__Task item__. From the data below, return the exact lines starting at the line containing "Theorem process_history (class_attr" and ending at the line containing "exists k recent, recent", both included, and nothing else.

__Provided records__.

Lemma burst_one_row (w : Z) (key : string) (l : list Alert) (rows : list AlertRow) (r : AlertRow) :
  Forall (fun x => ar_dedup_key x <> key) rows -> ar_alert_id r ∉ ids rows ->
  ar_dedup_key r = key -> ar_status r = St_new -> burst w key (ar_last_seen_at r) l ->
  exists r', persist_all w (rows ++ [r]) l = rows ++ [r'] /\
    ar_alert_id r' = ar_alert_id r /\ ar_status r' = St_new /\
    ar_first_seen_at r' = ar_first_seen_at r /\
    ar_dedup_count r' = ar_dedup_count r + Z.of_nat (length l) /\
    ar_last_seen_at r' = default (ar_last_seen_at r) (al_ts <$> last l).
Proof.
  intros Hf. revert r. induction l as [|a l IH]; intros r Hid Hk Hs Hb.
  { exists r. simpl. split_and!; try done. lia. }
  destruct Hb as (Ha & Hl & Hge & Hw & Hb). simpl.
  assert (Hp : pr_rows (persist w (rows ++ [r]) a None)
               = rows ++ [bump_open (ar_dedup_count r + 1) (al_last_seen_at a) a r]).
  { unfold persist. rewrite newest_unique.
    - simpl. rewrite bool_decide_eq_true_2 by done. by apply update_last.
    - by rewrite Ha.
    - unfold in_dedup_window. rewrite Hk, Ha, String.eqb_refl. simpl. by apply Z.leb_le. }
  rewrite Hp. destruct (IH (bump_open (ar_dedup_count r + 1) (al_last_seen_at a) a r))
    as (r' & Hr & Hi & Hst & Hfs & Hc & Hls); try done.
  { simpl. by rewrite Hl. }
  exists r'. split_and!; [done | done | done | done | simpl in *; lia |].
  rewrite Hls. simpl. rewrite Hl, last_cons. by destruct (last l).
Qed.

(** A burst of alerts with one dedup key, each within the window of the
    one before, is stored as a single open alert: first seen at the first,
    last seen at the last, with the number of alerts as its count. *)
Theorem burst_single_alert (w : Z) (rows : list AlertRow) (a : Alert) (l : list Alert) :
  Forall (fun x => ar_dedup_key x <> al_dedup_key a) rows -> al_alert_id a ∉ ids rows ->
  al_status a = St_new -> al_dedup_count a = 1 -> al_last_seen_at a = al_ts a ->
  burst w (al_dedup_key a) (al_ts a) l ->
  exists r, persist_all w rows (a :: l) = rows ++ [r] /\
    ar_alert_id r = al_alert_id a /\ ar_status r = St_new /\
    ar_first_seen_at r = al_first_seen_at a /\
    ar_dedup_count r = Z.of_nat (length (a :: l)) /\
    ar_last_seen_at r = default (al_ts a) (al_ts <$> last l).
Proof.
  intros Hf Hid Hs Hc Hl Hb. simpl.
  assert (Hp : pr_rows (persist w rows a None) = rows ++ [row_of_alert a]).
  { unfold persist. replace (newest_in_window _ _ rows) with (@None AlertRow); [done|].
    symmetry. apply newest_in_window_None. clear -Hf.
    induction Hf as [|x rows Hx Hf IH]; simpl; [done|]. rewrite IH.
    unfold in_dedup_window. by apply String.eqb_neq in Hx as ->. }
  rewrite Hp. destruct (burst_one_row w (al_dedup_key a) l rows (row_of_alert a))
    as (r & Hr & Hi & Hst & Hfs & Hcn & Hls); try done; [by simpl; rewrite Hl|].
  exists r. simpl in *. rewrite Hl in Hls. split_and!; try done. lia.
Qed.

Lemma burst_single_alert_witness :
  exists r, persist_all 600 [] [AlertExample.alert "x" "k" 0; AlertExample.alert "y" "k" 500;
                                AlertExample.alert "z" "k" 1100] = [] ++ [r] /\
    ar_alert_id r = "x"%string /\ ar_status r = St_new /\ ar_first_seen_at r = 0 /\
    ar_dedup_count r = 3 /\ ar_last_seen_at r = 1100.
Proof.
  apply (burst_single_alert 600 [] (AlertExample.alert "x" "k" 0)
    [AlertExample.alert "y" "k" 500; AlertExample.alert "z" "k" 1100]);
    try done; first [apply not_elem_of_nil | simpl; split_and!; done || lia].
Defined.

(** A repetition of an alert that is no longer open is silent: it is
    reported as neither new nor notifiable, and only the counter and the
    last-seen time of the stored alert change. *)
Theorem closed_alert_bump_silent (w : Z) (rows : list AlertRow) (a : Alert)
    (window_s : option Q) (r : AlertRow) :
  NoDup (ids rows) ->
  newest_in_window (al_dedup_key a)
    (al_ts a - match window_s with None => w | Some q => timedelta_us q end) rows = Some r ->
  ar_status r <> St_new ->
  let p := persist w rows a window_s in
  pr_was_new p = false /\ pr_notifiable p = false /\
  exists x y, rows = x ++ r :: y /\
    pr_rows p = x ++ bump_counters (ar_dedup_count r + 1) (al_last_seen_at a) r :: y.
Proof.
  intros Hnd Hr Hs p. unfold p, persist. rewrite Hr. simpl.
  rewrite bool_decide_eq_false_2 by done. split_and!; [done..|].
  apply newest_in_window_spec in Hr as [Hin _]. by apply update_row_split.
Qed.

Lemma closed_alert_bump_silent_witness :
  pr_notifiable (persist 600 AlertExample.final (AlertExample.alert "b" "k" 700) None) = true /\
  pr_notifiable (persist 600 (take 1 AlertExample.final) (AlertExample.alert "b" "k" 700) None)
    = false.
Proof.
  split; [vm_compute; reflexivity|].
  apply (closed_alert_bump_silent 600 (take 1 AlertExample.final) (AlertExample.alert "b" "k" 700)
           None (match head AlertExample.final with
                 | Some r => r | None => row_of_alert (AlertExample.alert "b" "k" 0) end)).
  - by apply (bool_decide_unpack _).
  - vm_compute. reflexivity.
  - discriminate.
Defined.

(** ** Status changes and their audit rows *)

(** A status change succeeds exactly when the alert exists and the status
    machine allows it; it then changes nothing but that alert's status and
    makes exactly one audit append, with the action of the target; in every
    other case the database is untouched. *)
Theorem transition_spec (sha256 : string -> string) (float_repr : Q -> string)
    (str_time : Z -> string) (env : AuditEnv) (db : AlertDb) (id : string)
    (target : AlertStatus) :
  NoDup (ids (db_alerts db)) ->
  match transition sha256 float_repr str_time env db id target with
  | (TR_ok s, db') =>
      s = target /\
      (exists a r b, db_alerts db = a ++ r :: b /\ ar_alert_id r = id /\
         edge (ar_status r) target /\ db_alerts db' = a ++ set_status target r :: b) /\
      (let o := append_audit sha256 float_repr str_time (db_audit_module db) (db_audit db)
                  (env_db_error env) (env_ts env) (env_mono env) "user:local"
                  (AUDIT_ACTION target) (Some ("alert:" +:+ id)) [] in
       db_audit db' = ap_rows o /\ db_audit_module db' = ap_module o)
  | (TR_invalid c t, db') =>
      db' = db /\ t = target /\ exists r, r ∈ db_alerts db /\ ar_alert_id r = id /\
        ar_status r = c /\ ~ edge c target
  | (TR_not_found, db') => db' = db /\ id ∉ ids (db_alerts db)
  end.
Proof.
  intros Hnd. unfold transition. destruct (find_alert id (db_alerts db)) as [r|] eqn:E.
  - apply find_alert_spec in E as [Hin Hid].
    destruct (validate_transition (ar_status r) target) eqn:Ev; simpl.
    + split; [done|]. split; [|done].
      destruct (update_row_split id (set_status target) _ r Hnd Hin Hid) as (a & b & H1 & H2).
      exists a, r, b. done.
    + split_and!; [done..|]. exists r. split_and!; try done. unfold edge. by rewrite Ev.
  - split; [done|]. intros (r & -> & Hin)%list_elem_of_fmap.
    apply list_elem_of_In, (List.find_none _ _ E) in Hin. by apply String.eqb_neq in Hin.
Qed.

Lemma transition_spec_witness :
  fst AlertExample.reply = TR_ok St_resolved /\
  exists a r b, AlertExample.final = a ++ r :: b /\ ar_alert_id r = "a4"%string /\
     edge (ar_status r) St_resolved /\
     db_alerts (snd AlertExample.reply) = a ++ set_status St_resolved r :: b.
Proof.
  assert (Hf : fst AlertExample.reply = TR_ok St_resolved) by (vm_compute; reflexivity).
  split; [exact Hf|].
  assert (Hnd : NoDup (ids (db_alerts AlertExample.db))) by (by apply (bool_decide_unpack _)).
  pose proof (transition_spec (fun s => s) (fun _ => EmptyString) str_of_Z AlertExample.env
                AlertExample.db "a4" St_resolved Hnd) as H.
  fold AlertExample.reply in H. destruct AlertExample.reply as [rep db']. simpl in *. subst rep.
  apply H.
Defined.

(** ** The rule engine's history *)

Lemma trim_sorted (now : Z) (h : list Event) :
  StronglySorted (fun a b => ev_ts a <= ev_ts b) h ->
  trim_history now h = List.filter (fun e => now - HISTORY_WINDOW <=? ev_ts e) h.
Proof.
  induction 1 as [|e h Hs IH Hf]; [done|]. cbn [trim_history List.filter].
  destruct (Z.ltb_spec (ev_ts e) (now - HISTORY_WINDOW)) as [Hlt|Hge].
  - rewrite (proj2 (Z.leb_gt _ _) Hlt). done.
  - rewrite (proj2 (Z.leb_le _ _) Hge). f_equal. symmetry. clear IH Hs.
    induction Hf as [|x h Hx Hf IH]; [done|]. simpl.
    rewrite (proj2 (Z.leb_le (now - HISTORY_WINDOW) (ev_ts x))) by lia. by rewrite IH.
Qed.

Lemma push_history_suffix (h : list Event) (e : Event) :
  exists k, push_history h e = drop k (h ++ [e]) /\ (k <= length h)%nat /\
    (length (push_history h e) <= HISTORY_MAX)%nat.
Proof.
  unfold push_history. exists (length (h ++ [e]) - HISTORY_MAX)%nat. split; [done|].
  rewrite length_drop, length_app. simpl. unfold HISTORY_MAX. lia.
Qed.

(** An event marked [first_seen] (baseline catch-up) reaches no rule and
    leaves the engine as it was. Any other event is added to the history,
    which holds at most 5000 events and, when events arrive in time order,
    exactly those of the last five minutes among them; the rules see that
    history, and what is fanned out and stored is determined by their matches. *)
Theorem process_history (class_attr : string -> pyval)
    (re_search : string -> string -> result PyExc bool) (str_other : pyval -> string)
    (eng : RuleEngine) (e : Event) (fresh : nat -> string) :
  let '(eng', r) := process class_attr re_search str_other eng e fresh in
  if ev_first_seen e then eng' = eng /\ r = Ok []
  else
    exists k recent, recent = drop k (re_history eng ++ [e]) /\ (length recent <= HISTORY_MAX)%nat /\
      (k <= length (re_history eng))%nat /\
      (StronglySorted (fun a b => ev_ts a <= ev_ts b) (re_history eng ++ [e]) ->
       re_history eng' = List.filter (fun x => ev_ts e - HISTORY_WINDOW <=? ev_ts x) recent) /\
      (re_rows eng', r) = process_matches eng e
        (registry_evaluate class_attr re_search str_other (re_registry eng)
           (mkCtx e (re_history eng'))) fresh 0 (re_rows eng) [].
Proof.
  unfold process. destruct (ev_first_seen e); [done|].
  destruct (process_matches _ _ _ _ _ _ _) as [rows r] eqn:E.
  destruct (push_history_suffix (re_history eng) e) as (k & Hk & Hle & Hmax).
  exists k, (push_history (re_history eng) e). split_and!; try done. simpl.
  intros Hs. apply trim_sorted. rewrite Hk. clear -Hs.
  generalize (re_history eng ++ [e]) as l, k as n, Hs. clear. induction l as [|x l IH];
    intros [|n] Hs; simpl; try done. apply IH. by apply StronglySorted_inv in Hs as [? _].
Qed.

(** ** A finding: the payload of a bumped alert *)

(** After a repetition is folded into an open alert, [handle_get_alert] of
    that alert returns the payload of the repetition: its alert id is the id of
    the candidate that was never stored, and its count is one. *)
Theorem get_alert_after_bump (so : pyval -> string) (w : Z) (db : AlertDb) (a : Alert)
    (r : AlertRow) (window_s : option Q) :
  NoDup (ids (db_alerts db)) ->
  newest_in_window (al_dedup_key a)
    (al_ts a - match window_s with None => w | Some q => timedelta_us q end) (db_alerts db)
    = Some r ->
  ar_status r = St_new ->
  let db' := mkAlertDb (pr_rows (persist w (db_alerts db) a window_s)) (db_audit db)
               (db_audit_module db) in
  handle_get_alert so db' [("alert_id", PStr (ar_alert_id r))]%string = Some a.
Proof.
  intros Hnd Hr Hs db'. unfold handle_get_alert, db', persist. rewrite Hr.
  change (alert_id_param so _) with (ar_alert_id r). cbn [db_alerts pr_rows].
  rewrite bool_decide_eq_true_2 by done.
  apply newest_in_window_spec in Hr as [Hin _].
  destruct (update_row_split (ar_alert_id r) (bump_open (ar_dedup_count r + 1) (al_last_seen_at a) a)
              _ r Hnd Hin eq_refl) as (x & y & Hx & ->).
  unfold find_alert. rewrite Hx in Hnd. unfold ids in Hnd. rewrite fmap_app in Hnd.
  apply NoDup_app in Hnd as (_ & Hd & _). simpl in Hd.
  assert (Hn : List.find (fun z => String.eqb (ar_alert_id z) (ar_alert_id r)) x = None).
  { clear -Hd. induction x as [|z x IH]; [done|]. simpl.
    destruct (String.eqb_spec (ar_alert_id z) (ar_alert_id r)) as [He|].
    - exfalso. apply (Hd (ar_alert_id z)); [left | rewrite He; left].
    - apply IH. intros v Hv. apply Hd. by right. }
  assert (List.find (fun z => String.eqb (ar_alert_id z) (ar_alert_id r))
            (x ++ bump_open (ar_dedup_count r + 1) (al_last_seen_at a) a r :: y)
          = Some (bump_open (ar_dedup_count r + 1) (al_last_seen_at a) a r)) as ->; [|done].
  clear -Hn. induction x as [|z x IH]; simpl in *; [by rewrite String.eqb_refl|].
  destruct (String.eqb _ _); [done | by apply IH].
Qed.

__Response to the exercise__.
Theorem process_history (class_attr : string -> pyval)
    (re_search : string -> string -> result PyExc bool) (str_other : pyval -> string)
    (eng : RuleEngine) (e : Event) (fresh : nat -> string) :
  let '(eng', r) := process class_attr re_search str_other eng e fresh in
  if ev_first_seen e then eng' = eng /\ r = Ok []
  else
    exists k recent, recent = drop k (re_history eng ++ [e]) /\ (length recent <= HISTORY_MAX)%nat /\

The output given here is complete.